It seems like every month, Safari runs just a little bit slower on my PowerBook. Some sites are worse then others–I can’t visit cnn.com or newegg.com without staring at the spinning beachball of death for 5 or 10 seconds. Even worse, whenever this happens, Mail or NetNewsWire tend to go away as well, rendering my system effectively useless. Clearly something was eating a bunch of CPU time, but there was no obvious way to tell what it was.

So, this afternoon I decided that I’d bite the bullet and find the problem. I downloaded Apple’s CHUD toolset, installed it, and fired up Shark, Apple’s system-wide profiling tool. I left it running in the background, collecting performance data, while I loaded up a bunch of slow websites, and then took a look at the profile that it generated. The single biggest block of time was spent running CFStringFindWithOptions (9.1%). Drilling down a bit, it looks like most of those calls came from NSHTTPCookieDiskStorage (8.8% of the total). So I fired up Safari’s cookie editor and realized that I hadn’t cleared out my cookie cache since I first installed Safari–there were several thousand cookies sitting there. From looking at the profile, I’d guess that OS X’s cookie system does a linear search through the whole cookie jar every time it hits a page. Since the same basic code is used by every native OS X application, that’d explain why both Safari and NetNewsWire were slow.

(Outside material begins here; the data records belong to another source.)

(** The others have larger values than those. *)
Lemma float32_large n : 16777216 <= n -> 16777216 <= float32 n.
Proof.
  intros Hn. unfold float32, round_to. change (24 - 1) with 23. assert (24 <= Z.log2 n) by (change 24 with (Z.log2 16777216); by apply Z.log2_le_mono).
  rewrite Z.max_r by lia. set (e := Z.log2 n - 23). assert (He : 2 <= 2 ^ e).
  { change 2 with (2 ^ 1) at 1. apply Z.pow_le_mono_r; unfold e; lia. }
  assert (Hq : 8388608 <= n / 2 ^ e).
  { apply Z.div_le_lower_bound; [lia|]. change 8388608 with (2 ^ 23). rewrite <- Z.pow_add_r by (unfold e; lia). replace (e + 23) with (Z.log2 n) by (unfold e; lia).
    apply Z.log2_spec. lia. }
  destruct (_ || _); nia.
Qed.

I spent a few minutes cleaning out the cookie jar, and–amazingly enough–Safari’s a lot faster. I haven’t seen the beachball of death since I cleaned up the cookies; before I was seeing it every minute or so. I don’t have any hard benchmark numbers, but subjectively it feels a lot better.

So, if Safari’s running slow, try cleaning out your cookies.

Update: Thinking about it a bit more, it seems obvious what’s happening–every single HTTP request does a linear read of the cookie database. With some sites, a decent percentage of the HTTP requests also result in a write to the cookie database. Most likely, this triggers a reader-writer lock of the cookie DB, so the write stalls waiting for a bunch of slow reads, and then a handful of writes back up one after the other, so even if the cookie handling is only eating 9% of the CPU, the total wall-clock time lost due to locking could easily be really substantial. Even worse, this effectively serializes HTTP requests, limiting the system to one cookie-invoking request at a time. That’d explain a lot of the weird behavior that I’ve seen in Safari, where one slow website will block a dozen tabs from loading. Does anyone know if Tiger has a new cookie implementation? Any decent database system will solve all of these problems.

Tiger Update: It still uses ~/Library/Cookies/Cookies.plist–no SQLite. So it’s this is probably still a problem with Tiger.